Cooking at home has become popular during our months-old sheltering-in-place lifestyle. And so has consuming wine, often at table while enjoying the latest inspired meal we’ve self-created or re-created from the many media sources available to us.
Enjoying this new (for some) culinary experience has created a conundrum at times. What wine to pair with a particular dish? Or, on a broader plane, how to develop an intuitive sense of matching the aromas and flavors of a particular dish with those of a particular style of wine?
Pairing wine and food is a favorite experience for me. Finding a complementary match creates a culinary experience that is invariably greater than the sum of its parts. A food dish on its own may be an exhilarating experience, tantalizing our taste buds with a unique combination of flavors – and aromas. It may start with a simple summer salad of vegetables purchased on the spur of the moment from the local farmers market – spicy baby Asian greens, baby yellow and red beets, dressed with freshly made orange citrus vinaigrette and topped with morsels of organic goat cheese.
As delicious and refreshing as it is on its own, the salad is beautifully enhanced with a glass of Grüner Veltliner, the crisp white Austrian wine with full acidity and a touch of pepper and minerality.

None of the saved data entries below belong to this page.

Lemma install_state_ok s (R : Rows) eng d (rows : list (bytes * Value O)) b :
  indexes_ok s R eng → name_ok (ix_name d) → name_ok (ix_collection d) → ix_engine d = eng (ix_collection d) →
  def_encode d = Ok b → NoDup rows.*1 →
  (∀ id r, (id, r) ∈ rows ↔ live s R (ix_collection d) id = Some r) →
  let '(r, s') := install_state d rows s in
  (∃ count, r = Ok count) ∧ indexes_ok s' R eng ∧ is_defs s' = <[ix_name d := d]> (is_defs s) ∧
  is_tombstoned s' = is_tombstoned s.
Proof.
  intros Hok Hn Hc He Hb Hnd Hrows. unfold install_state, put_def. rewrite Hb.
  set (s0 := match is_defs s !! ix_name d with Some x => clear_prefix s (entry_prefix x) | None => s end).
  assert (coherent s0 ∧ (∀ c id k, k ∈ posted s0 c id ↔ k ∈ want_but (ix_name d) s R c id) ∧
    is_defs s0 = is_defs s ∧ is_tombstoned s0 = is_tombstoned s) as (Hc0 & Hp0 & Hd0 & Ht0).
  { unfold s0. destruct (is_defs s !! ix_name d) as [x|] eqn:Hx.
    - destruct (clear_prefix_spec s (entry_prefix x) (io_coherent _ _ _ Hok)) as (? & Hp & ? & _ & ?).
      split_and!; try done. intros c id k. rewrite Hp, (io_posted _ _ _ Hok).
      destruct (io_defs _ _ _ Hok _ x Hx) as (Hxn & _ & Hxc & _).
      apply (want_split s R eng); [apply Hok|intros; congruence|done..].
    - split_and!; try done; [apply Hok|]. intros c id k. rewrite (io_posted _ _ _ Hok). unfold want, want_but.
      rewrite (new_keys_ext (defs_of s c) (filter (λ d0, ix_name d0 ≠ ix_name d) (defs_of s c))); [done|].
      intros d'. rewrite list_elem_of_filter. split; [|naive_solver]. intros Hin. split; [|done].
      apply defs_of_elem in Hin as (_ & n' & Hn'). intros Hne. pose proof (io_defs _ _ _ Hok n' d' Hn') as (Hn'' & _). congruence. }
  destruct (clear_prefix_spec s0 (entry_prefix d) Hc0) as (Hc1 & Hp1 & Hd1 & _ & Ht1). cbn zeta in *.
  set (s1 := clear_prefix s0 (entry_prefix d)) in *.
  set (s2 := with_defs (<[ix_name d:=d]>) (mark s1 (def_key (ix_collection d) (ix_name d)) (Some b))).
  assert (∀ c id, posted s2 c id = posted s1 c id) as Hp2 by (intros; unfold posted, s2; cbn; by rewrite mark_postings).
  assert (coherent s2) as Hc2.
  { destruct Hc1 as [Ha Hb1]. split; [intros c id k; rewrite Hp2; apply Ha|]. intros k. unfold s2 at 1. cbn.
    rewrite mark_entries, Hb1. by setoid_rewrite Hp2. }
  pose proof (install_rows_spec s2 d rows 0 Hc2 Hn Hc Hnd) as Hinst.
  destruct (foldl (install_row d) (0, s2) rows) as [count s3]. destruct Hinst as (Hc3 & Hd3 & Ht3 & Hp3).
  { intros id r Hin. apply Hrows in Hin. unfold live in Hin. destruct (bool_decide _); [done|]. by apply (io_ids _ _ _ Hok) in Hin. }
  assert (is_defs s3 = <[ix_name d := d]> (is_defs s)) as Hdefs by (rewrite Hd3; unfold s2; cbn; by rewrite mark_defs, Hd1, Hd0).
  assert (is_tombstoned s3 = is_tombstoned s) as Htomb by (rewrite Ht3; unfold s2; cbn; by rewrite mark_tombstoned, Ht1, Ht0).
  split; [eauto|]. split; [|done]. split; [done| |apply Hok|].
  - intros n' d'. rewrite Hdefs, lookup_insert. case_decide as Heq; [intros [= <-]; by subst|apply Hok].
  - intros c id. apply set_eq. intros k. rewrite Hp3, Hp2, Hp1, Hp0.
    assert (live s3 R c id = live s R c id) as Hlive by (unfold live; by rewrite Htomb).
    unfold want. rewrite Hlive, new_keys_elem. split.
    + intros [[Hk _]|(-> & r & Hin & Hk)].
      * apply new_keys_elem in Hk as (r & d' & Hl & Hin & Hk). apply list_elem_of_filter in Hin as [Hne Hin].
        exists r, d'. split_and!; [done| |done]. apply defs_of_elem in Hin as (Hc' & n' & Hn'). apply defs_of_elem.
        split; [done|]. exists n'. rewrite Hdefs, lookup_insert_ne; [done|].
        intros <-. by apply (io_defs _ _ _ Hok) in Hn' as (? & _).
      * exists r, d. split_and!; [by apply Hrows| |done]. apply defs_of_elem. split; [done|]. exists (ix_name d).
        by rewrite Hdefs, lookup_insert_eq.
    + intros (r & d' & Hl & Hin & Hk). apply defs_of_elem in Hin as (Hc' & n' & Hn'). rewrite Hdefs, lookup_insert in Hn'.
      case_decide as Heq; [injection Hn' as <-; right; split; [done|]; exists r; split; [by apply Hrows; rewrite Hc'|done]|].
      left. assert (k ∈ want_but (ix_name d) s R c id) as Hk'.
      { apply new_keys_elem. exists r, d'. split_and!; [done| |done]. apply list_elem_of_filter. split; [|apply defs_of_elem; eauto].
        apply (io_defs _ _ _ Hok) in Hn' as (<- & _). congruence. }
      split; [done|]. apply (want_but_prefix s R eng c id k d); [apply Hok|done..].
Qed.
Lemma claim_values s (c : bytes) (written : list bytes) d (id : bytes) (vals : list (Value O)) (k k' : Claims) :
  rfold (claim_value s c written d id) k vals = Ok k' →
  k'.1 = k.1 ++ (pair id <$> vals) ∧ k'.2 = k.2 ++ (vals ≫= value_candidates s c written d) ∧
  ∀ v b w, v ∈ vals → (b, w) ∈ k.1 → b ≠ id → eq_coerced w v = false.
Proof.
  revert k. induction vals as [|v vals IH]; intros [claimed cands] Hr; cbn [rfold] in Hr.
  { injection Hr as <-. cbn. rewrite !app_nil_r. split_and!; [done..|set_solver]. }
  unfold claim_value at 1 in Hr. destruct (existsb _ claimed) eqn:Hex; [done|]. cbn [rbind] in Hr.
  destruct (IH _ Hr) as (H1 & H2 & H3). cbn [fst snd] in *. rewrite H1, H2, <-!app_assoc. split_and!; [done..|].
  intros v' b w Hv Hin Hne. apply elem_of_cons in Hv as [->|Hv]; [|by eapply H3; [..|done]; [done|set_solver]].
  apply not_true_is_false. intros Heq. assert (existsb (λ p : bytes * Value O, negb (bool_decide (p.1 = id)) && eq_coerced p.2 v) claimed = true) as Ht; [|congruence].
  apply existsb_exists. exists (b, w). split; [by apply list_elem_of_In|]. cbn [fst snd]. by rewrite bool_decide_false.
Qed.

(** What the claims of the rows so far say: the values of the last rows are claimed, no
    two of them are equal, and the candidates of each are known. *)
Record claims_ok s (c : bytes) (written : list bytes) d (rows : RowWrites) (cands0 : list UniqueCandidate) (k : Claims) : Prop := {
  cl_claimed id v : (id, v) ∈ k.1 ↔ ∃ r, last_rows rows !! id = Some r ∧ v ∈ index_values d r;
  cl_distinct a v b w : (a, v) ∈ k.1 → (b, w) ∈ k.1 → a ≠ b → eq_coerced v w = false;
  cl_cands id v : (id, v) ∈ k.1 → value_candidates s c written d v ⊆ k.2;
  cl_more : cands0 ⊆ k.2
}.

Lemma claim_row_ok s (c : bytes) (written : list bytes) d (rows : RowWrites) cands0 (k k' : Claims) (p : bytes * option (Value O)) :
  claims_ok s c written d rows cands0 k → claim_row s c written d k p = Ok k' →
  claims_ok s c written d (rows ++ [p]) cands0 k'.
Proof.
  intros [Hc Hd Hk Hm] Hr. destruct p as [id row]. unfold claim_row in Hr. cbn [fst snd] in Hr.
  assert (last_rows (rows ++ [(id, row)]) = match row with Some r => <[id := r]> (last_rows rows) | None => delete id (last_rows rows) end) as Hlast
    by (unfold last_rows; by rewrite foldl_app).
  assert (∀ b w, (b, w) ∈ filter (λ q : bytes * Value O, q.1 ≠ id) k.1 ↔ b ≠ id ∧ (b, w) ∈ k.1) as Hf
    by (intros b w; by rewrite list_elem_of_filter).
  destruct row as [r|].
  - apply claim_values in Hr as (H1 & H2 & H3). cbn [fst snd] in *.
    assert (∀ b w, (b, w) ∈ k'.1 ↔ b ≠ id ∧ (b, w) ∈ k.1 ∨ b = id ∧ w ∈ index_values d r) as Hin.
    { intros b w. rewrite H1, elem_of_app, Hf, list_elem_of_fmap. naive_solver. }
    split.
    + intros b w. rewrite Hin, Hlast. destruct (decide (b = id)) as [->|Hne].
      * rewrite lookup_insert_eq. naive_solver.
      * rewrite lookup_insert_ne by done. rewrite Hc. naive_solver.
    + intros a v b w [[Ha Hav]|[-> Hav]]%Hin [[Hb Hbw]|[-> Hbw]]%Hin Hne; [by eapply Hd| | |done].
      * by apply (H3 w a v); [|apply Hf|].
      * rewrite eq_coerced_sym. by apply (H3 v b w); [|apply Hf|].
    + intros b w [[_ Hbw]|[-> Hbw]]%Hin; rewrite H2.
      * intros x Hx. apply elem_of_app. left. by eapply Hk.
      * intros x Hx. apply elem_of_app. right. apply list_elem_of_bind. eauto.
    + rewrite H2. set_solver.
  - injection Hr as <-. cbn [fst snd]. split; cbn [fst snd]; [|intros a v b w [_ ?]%Hf [_ ?]%Hf; by apply Hd|intros b w [_ ?]%Hf; by eapply Hk|done].
    intros b w. rewrite Hf, Hlast. destruct (decide (b = id)) as [->|Hne].
    + rewrite lookup_delete_eq. naive_solver.
    + rewrite lookup_delete_ne by done. rewrite Hc. naive_solver.
Qed.

Lemma claim_rows_ok s (c : bytes) (written : list bytes) d cands0 (rows done' : RowWrites) (k k' : Claims) :
  claims_ok s c written d done' cands0 k → rfold (claim_row s c written d) k rows = Ok k' →
  claims_ok s c written d (done' ++ rows) cands0 k'.
Proof.
  revert done' k. induction rows as [|p rows IH]; intros done' k Hk Hr; cbn [rfold] in Hr.
  { injection Hr as <-. by rewrite app_nil_r. }
  destruct (claim_row s c written d k p) as [k1|e] eqn:H1; [|done]. cbn [rbind] in Hr.
  rewrite cons_middle, app_assoc. eapply IH; [|done]. by eapply claim_row_ok.
Qed.

Lemma claim_defs_ok s (c : bytes) (rows : RowWrites) (ds : list (IndexDef E)) cands0 cands :
  rfold (claim_def s c rows) cands0 ds = Ok cands →
  cands0 ⊆ cands ∧ ∀ d, d ∈ ds →
    (∀ a b r1 r2 v w, last_rows rows !! a = Some r1 → last_rows rows !! b = Some r2 → a ≠ b →
       v ∈ index_values d r1 → w ∈ index_values d r2 → eq_coerced v w = false) ∧
    (∀ a r v, last_rows rows !! a = Some r → v ∈ index_values d r → value_candidates s c rows.*1 d v ⊆ cands).
Proof.
  revert cands0. induction ds as [|d ds IH]; intros cands0 Hr; cbn [rfold] in Hr.
  { injection Hr as <-. split; [done|set_solver]. }
  destruct (claim_def s c rows cands0 d) as [cands1|e] eqn:H1; [|done]. cbn [rbind] in Hr.
  unfold claim_def in H1. destruct (rfold (claim_row s c rows.*1 d) ([], cands0) rows) as [k|e] eqn:Hk; [|done].
  injection H1 as <-. apply (claim_rows_ok _ _ _ _ cands0 _ []) in Hk as [Hc Hd Hv Hm].
  2:{ split; cbn; [|set_solver..|done]. intros id v. unfold last_rows. cbn. rewrite lookup_empty. set_solver. }
  rewrite app_nil_l in *. destruct (IH k.2 Hr) as [Hsub Hrest]. split; [set_solver|].
  intros d' [->|Hin]%elem_of_cons; [|by apply Hrest]. split.
  - intros a b r1 r2 v w Ha Hb Hne Hav Hbw. apply (Hd a v b w); [apply Hc; eauto..|done].
  - intros a r v Ha Hav x Hx. apply Hsub. apply (Hv a v); [apply Hc; eauto|done].
Qed.

(** ** Writes *)

Definition write_rows (R : Rows) (c : bytes) (rows : RowWrites) : Rows :=
  foldl (λ R p, match p.2 with Some r => <[(c, p.1) := r]> R | None => delete (c, p.1) R end) R rows.

Lemma last_rows_snoc (rows : RowWrites) (id : bytes) (row : option (Value O)) :
  last_rows (rows ++ [(id, row)]) =
  match row with Some r => <[id := r]> (last_rows rows) | None => delete id (last_rows rows) end.
Proof using Type. unfold last_rows. by rewrite foldl_app. Qed.

Lemma write_rows_lookup (R : Rows) (c c' id : bytes) (rows : RowWrites) :
  write_rows R c rows !! (c', id) =
    if decide (c' = c ∧ id ∈ rows.*1) then last_rows rows !! id else R !! (c', id).
Proof using Type.
  clear CoercedLaws0 IO VC E.
  induction rows as [|[i row] rows IH] using rev_ind; [by rewrite decide_False by set_solver|].
  unfold write_rows. rewrite foldl_app. fold (write_rows R c rows). cbn [foldl fst snd].
  rewrite last_rows_snoc, fmap_app. cbn [fmap list_fmap fst].
  destruct (decide ((c, i) = (c', id))) as [[= -> ->]|Hne].
  - rewrite decide_True by set_solver. destruct row as [r|]; [by rewrite !lookup_insert_eq|by rewrite !lookup_delete_eq].
  - assert (∀ P : Prop, (c' = c ∧ id ∈ rows.*1 ++ [i]) ↔ (c' = c ∧ id ∈ rows.*1)) as Hiff.
    { intros _. rewrite elem_of_app, list_elem_of_singleton. naive_solver. }
    destruct row as [r|].
    + rewrite lookup_insert_ne, IH by done. destruct (decide (c' = c ∧ id ∈ rows.*1)) as [[-> Hin]|Hn].
      * rewrite decide_True by (by apply (Hiff True)). by rewrite lookup_insert_ne by congruence.
      * by rewrite decide_False by (by rewrite (Hiff True)).
    + rewrite lookup_delete_ne, IH by done. destruct (decide (c' = c ∧ id ∈ rows.*1)) as [[-> Hin]|Hn].
      * rewrite decide_True by (by apply (Hiff True)). by rewrite lookup_delete_ne by congruence.
      * by rewrite decide_False by (by rewrite (Hiff True)).
Qed.
Lemma drop_ok s (R : Rows) eng (n : bytes) :
  world_ok eng (R, s) → world_ok eng (run_act (R, s) (ADrop n)).2.
Proof.
  intros [Hok Hu]. cbn [run_act fst snd] in *. cbn [fst snd] in Hok, Hu.
  destruct (is_defs s !! n) as [d|] eqn:Hn; [|done]. unfold drop_change. change (option_list (Some d)) with [d]. cbn [foldl].
  assert (ix_name d = n) as -> by (by apply (io_defs _ _ _ Hok) in Hn as (? & _)).
  assert (∀ k, let s' := (remove_def (with_sink k s) n).2 in indexes_ok s' R eng ∧ unique_ok s' R) as Hrem.
  { intros k. pose proof (remove_def_ok (with_sink k s) R eng n d (sink_ok _ _ _ k Hok) Hn) as Hrd.
    destruct (remove_def (with_sink k s) n) as [r s']. destruct Hrd as (_ & Hok' & Hd' & Ht'). cbn [snd]. split; [done|].
    eapply unique_less; [exact Hu| |by rewrite Ht'].
    intros n' d'. rewrite Hd'. cbn. rewrite lookup_delete_Some. naive_solver. }
  unfold collecting. destruct (durable_def d); cbn [negb].
  - specialize (Hrem (Some [])). destruct (remove_def (with_sink (Some []) s) n) as [r s']. destruct Hrem as [Hok' Hu'].
    split; [by apply sink_ok|exact Hu'].
  - specialize (Hrem (is_sink s)). replace (with_sink (is_sink s) s) with s in Hrem by (by destruct s).
    by destruct (remove_def s n) as [r s'].
Qed.

Lemma run_act_ok eng (w : World) (a : IndexAct) :
  world_ok eng w → act_ok eng a → revived_ok (a, (run_act w a).1) → world_ok eng (run_act w a).2.
Proof.
  destruct w as [R s]. intros Hw Ha Hrev. pose proof Hw as [Hok Hu]. cbn [fst snd] in Hok, Hu.
  destruct a as [c rows|c id row|c ids|d|n|c]; [| | |by apply create_ok|by apply drop_ok|].
  - cbn [run_act]. destruct Ha as [Hc Hids]. destruct (check_unique s c rows (λ id, R !! (c, id))) as [[]|e] eqn:Hch.
    + by apply (checked_write_ok s R R eng).
    + unfold checked_write. by rewrite Hch.
  - cbn [run_act] in *. destruct Ha as [Hc Hid]. destruct (revive_ok s R eng c id Hok Hu) as (R0 & Hsame & Hok0 & Hu0).
    destruct (check_unique (revive s c id) c [(id, Some row)] (λ id, R !! (c, id))) as [[]|e] eqn:Hch.
    + apply (checked_write_ok (revive s c id) R0 R eng); try done.
      * intros id' Hin. by apply list_elem_of_singleton in Hin as ->.
      * intros c' id' Hn. apply Hsame. intros [= -> ->]. apply Hn. split; [done|]. apply list_elem_of_here.
    + unfold checked_write, revived_ok in Hrev. rewrite Hch in Hrev. done.
  - cbn [run_act]. destruct (tombstone_ok s R eng c ids Hok Ha) as (Hok' & Hd' & Ht'). split; [done|].
    cbn [fst snd]. eapply unique_less; [exact Hu|by rewrite Hd'|rewrite Ht'; set_solver].
  - cbn [run_act]. destruct (clear_collection_ok s R eng c Hok Ha) as (Hok' & Hd' & Ht'). split; [done|].
    cbn [fst snd]. intros n d id1 id2 r1 r2 v1 v2 Hn Hq Hne Hl1 Hl2. rewrite Hd' in Hn. unfold live in Hl1, Hl2.
    rewrite Ht', clear_rows_lookup in Hl1, Hl2.
    eapply Hu; [done..| |]; unfold live; repeat case_match; naive_solver.
Qed.

Lemma run_acts_ok eng (w : World) (acts : list IndexAct) :
  world_ok eng w → Forall (act_ok eng) acts → Forall revived_ok (run_acts w acts).1 →
  world_ok eng (run_acts w acts).2.
Proof.
  revert w. induction acts as [|a acts IH]; intros w Hw Ha Hrev; [done|]. cbn [run_acts] in *.
  apply Forall_cons in Ha as [Ha Has]. pose proof (run_act_ok eng w a Hw Ha) as Hstep.
  destruct (run_act w a) as [r w1]. specialize (IH w1). destruct (run_acts w1 acts) as [tr w2]. cbn [fst snd] in *.
  apply Forall_cons in Hrev as [Hr Hrs]. by apply IH; [apply Hstep|..].
Qed.

(** C5: an index is a view of the rows.  After any session of checked row writes,
    deletions in history, creations and drops of indexes and clearings of collections, in
    which no write that brings back a deleted document is refused by a unique index (such
    a write leaves the document live without entries,
    [IndexCases.refused_write_revives]), an equality lookup returns each live document once
    that holds a value sharing a key with the probe; among them is every document that
    holds a value equal to the probe under coerced comparison. *)
Theorem index_lookup_session (eng : bytes → IndexEngine) (w : World) (acts : list IndexAct) :
  world_ok eng w → Forall (act_ok eng) acts → Forall revived_ok (run_acts w acts).1 →
  let '(R, s) := (run_acts w acts).2 in
  ∀ (n : bytes) d (probe : Value O), is_defs s !! n = Some d →
    NoDup (lookup_eq s d probe) ∧
    (∀ id, id ∈ lookup_eq s d probe ↔
       ∃ r v e, live s R (ix_collection d) id = Some r ∧ v ∈ index_values d r ∧
         e ∈ encode_coercible v ∧ e ∈ encode_coercible (fold_case d probe)) ∧
    (∀ id r v, live s R (ix_collection d) id = Some r → v ∈ index_values d r → indexable (fold_case d probe) = true →
       eq_coerced v (fold_case d probe) = true → id ∈ lookup_eq s d probe).
Proof.
  intros Hw Ha Hrev. pose proof (run_acts_ok eng w acts Hw Ha Hrev) as [Hok _].
  destruct (run_acts w acts).2 as [R s]. cbn [fst snd] in Hok. intros n d probe Hn.
  destruct (lookup_eq_spec s R eng n d probe Hok Hn) as [Hnd Hin]. split; [done|]. split.
  - intros id. rewrite Hin. unfold holds. naive_solver.
  - intros id r v Hl Hv Hi Heq. rewrite Hin. destruct (eq_coerced_keys v (fold_case d probe)) as (e & He & He'); try done.
    { by eapply index_values_indexable. }
    exists e. split; [done|]. by exists r, v.
Qed.

(** C6: unique indexes stay unique.  After any session of checked row writes, deletions,
    creations and drops of indexes and clearings, in which no write that brings back a
    deleted document is refused, no two live documents hold equal values of a unique
    index, for writes of several rows at once and for indexes created over rows already
    there. *)
Theorem unique_session (eng : bytes → IndexEngine) (w : World) (acts : list IndexAct) :
  world_ok eng w → Forall (act_ok eng) acts → Forall revived_ok (run_acts w acts).1 →
  let '(R, s) := (run_acts w acts).2 in
  ∀ (n : bytes) d (id1 id2 : bytes) r1 r2 v1 v2, is_defs s !! n = Some d → ix_unique d = true → id1 ≠ id2 →
    live s R (ix_collection d) id1 = Some r1 → live s R (ix_collection d) id2 = Some r2 →
    v1 ∈ index_values d r1 → v2 ∈ index_values d r2 → eq_coerced v1 v2 = false.
Proof.
  intros Hw Ha Hrev. pose proof (run_acts_ok eng w acts Hw Ha Hrev) as [_ Hu].
  destruct (run_acts w acts).2 as [R s]. exact Hu.
Qed.
End session.
(* ===== verification/IndexFlush.v ===== *)
(** * The stored catalog follows memory

    Changes of document indexes are marked dirty and written by a flush.  In every
    interleaving of changes with the steps of a flush, what the store holds, with the
    dirty keys written over it, is the catalog in memory; a flush that runs alone
    followed by a load restores the catalog. *)

From Stdlib Require Import ZArith Lia Strings.Byte.
From stdpp Require Import prelude gmap strings sorting.
From S2P Require Import Prelude Bytes Ordered Text StorageTrait IndexKey SortedKeys.
From S2P Require Import IndexDefs IndexStore IndexDurable IndexSpec IndexUnique IndexSession.

Local Open Scope Z_scope.

Section sync.
Context {O E : Type} `{VC : ValueCodec O} `{IO : IndexOps O E}.
Implicit Types (s : IndexState E) (d : IndexDef E) (m : Store).

(** What the store holds of a key once every mark is flushed. *)
Definition pending s m (k : bytes) : option bytes :=
  match is_dirty s !! k with Some x => d_value x | None => m Meta !! k end.

Definition defined s (k b : bytes) : Prop :=
  ∃ n d, is_defs s !! n = Some d ∧ k = def_key (ix_collection d) n ∧ def_encode d = Ok b.

Record in_sync s m : Prop := {
  sy_entries k : starts_with entries_prefix k = true →
    pending s m k = if bool_decide (k ∈ is_entries s) then Some [] else None;
  sy_defs k b : starts_with defs_prefix k = true → pending s m k = Some b ↔ defined s k b
}.

(** Marks are numbered below the counter. *)
Definition seqs_ok s : Prop := ∀ k x, is_dirty s !! k = Some x → d_seq x ≤ is_next_seq s.

(** Marks stay, or give way to later ones. *)
Record later s s' : Prop := {
  la_next : is_next_seq s ≤ is_next_seq s';
  la_marks k x : is_dirty s !! k = Some x → is_Some (is_dirty s' !! k);
  la_new k x : is_dirty s' !! k = Some x → is_dirty s !! k = Some x ∨ is_next_seq s < d_seq x
}.

Lemma later_refl s : later s s.
Proof. split; [done|eauto|eauto]. Qed.

Lemma later_trans s1 s2 s3 : later s1 s2 → later s2 s3 → later s1 s3.
Proof.
  intros [N1 M1 W1] [N2 M2 W2]. split; [lia| |].
  - intros k x Hx. destruct (M1 k x Hx) as [y Hy]. by eapply M2.
  - intros k x Hx. destruct (W2 k x Hx) as [Hy|Hy]; [by apply W1|right; lia].
Qed.

(** A change that is marked. *)
Definition tracked s s' : Prop :=
  is_sink s = None → seqs_ok s →
  is_sink s' = None ∧ seqs_ok s' ∧ later s s' ∧ ∀ m, in_sync s m → in_sync s' m.

Lemma tracked_refl s : tracked s s.
Proof. intros ? ?. split_and!; try done. apply later_refl. Qed.

Lemma tracked_trans s1 s2 s3 : tracked s1 s2 → tracked s2 s3 → tracked s1 s3.
Proof.
  intros H1 H2 Hs Hq. destruct (H1 Hs Hq) as (Hs2 & Hq2 & Hl2 & Hm2). destruct (H2 Hs2 Hq2) as (Hs3 & Hq3 & Hl3 & Hm3).
  split_and!; [done|done|by eapply later_trans|auto].
Qed.

Lemma mark_pending s m (k k' : bytes) v :
  is_sink s = None → pending (mark s k v) m k' = if decide (k' = k) then v else pending s m k'.
Proof.
  intros Hs. unfold pending, mark. rewrite Hs. cbn. rewrite lookup_insert.
  destruct (decide (k = k')) as [->|Hne]; [by rewrite decide_True|by rewrite decide_False].
Qed.

Lemma mark_later s (k : bytes) v : is_sink s = None → seqs_ok s → later s (mark s k v) ∧ seqs_ok (mark s k v) ∧ is_sink (mark s k v) = None.
Proof.
  intros Hs Hq. unfold mark. rewrite Hs. split_and!; [split|..]; cbn; [lia|..|done].
  - intros k' x Hx. rewrite lookup_insert. case_decide; eauto.
  - intros k' x. rewrite lookup_insert. case_decide; [|by left]. intros [= <-]. right. cbn. lia.
  - intros k' x. cbn. rewrite lookup_insert. case_decide; [intros [= <-]; cbn; lia|]. intros Hx. apply Hq in Hx. lia.
Qed.

(** A mark that tells what memory now holds of its key. *)
Lemma tracked_mark s s1 (k : bytes) v :
  is_dirty s1 = is_dirty s → is_next_seq s1 = is_next_seq s → is_sink s1 = is_sink s →
  (∀ m, in_sync s m → in_sync (mark s1 k v) m) → tracked s (mark s1 k v).
Proof.
  intros Hd Hn Hk Hsync Hs Hq. rewrite <-Hk in Hs.
  assert (seqs_ok s1) as Hq1 by (unfold seqs_ok; by rewrite Hd, Hn).
  destruct (mark_later s1 k v Hs Hq1) as ([N M W] & Hq' & Hs'). split_and!; try done.
  split; [by rewrite <-Hn|by rewrite <-Hd|by rewrite <-Hd, <-Hn].
Qed.

Lemma prefixes_apart k : starts_with entries_prefix k = true → starts_with defs_prefix k = true → False.
Proof. intros [x ->]%starts_with_spec [y Hy]%starts_with_spec. done. Qed.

When consumed together, the crispness of the lettuce and dressing become more pronounced with a sip of the Grüner. The wine’s distinct flavors explode in one’s mouth. The peppery taste of the salad is much more discernable when complemented by the peppery taste of the wine. It is as if a new dish has been created, one that is at once bold and sensual, simple and exotic.
With practice, this form of pairing is not difficult to achieve. And, if one is preparing a meal for someone with similar tastes and dietary preferences (or restrictions), a mutual sensory pleasure is inevitable.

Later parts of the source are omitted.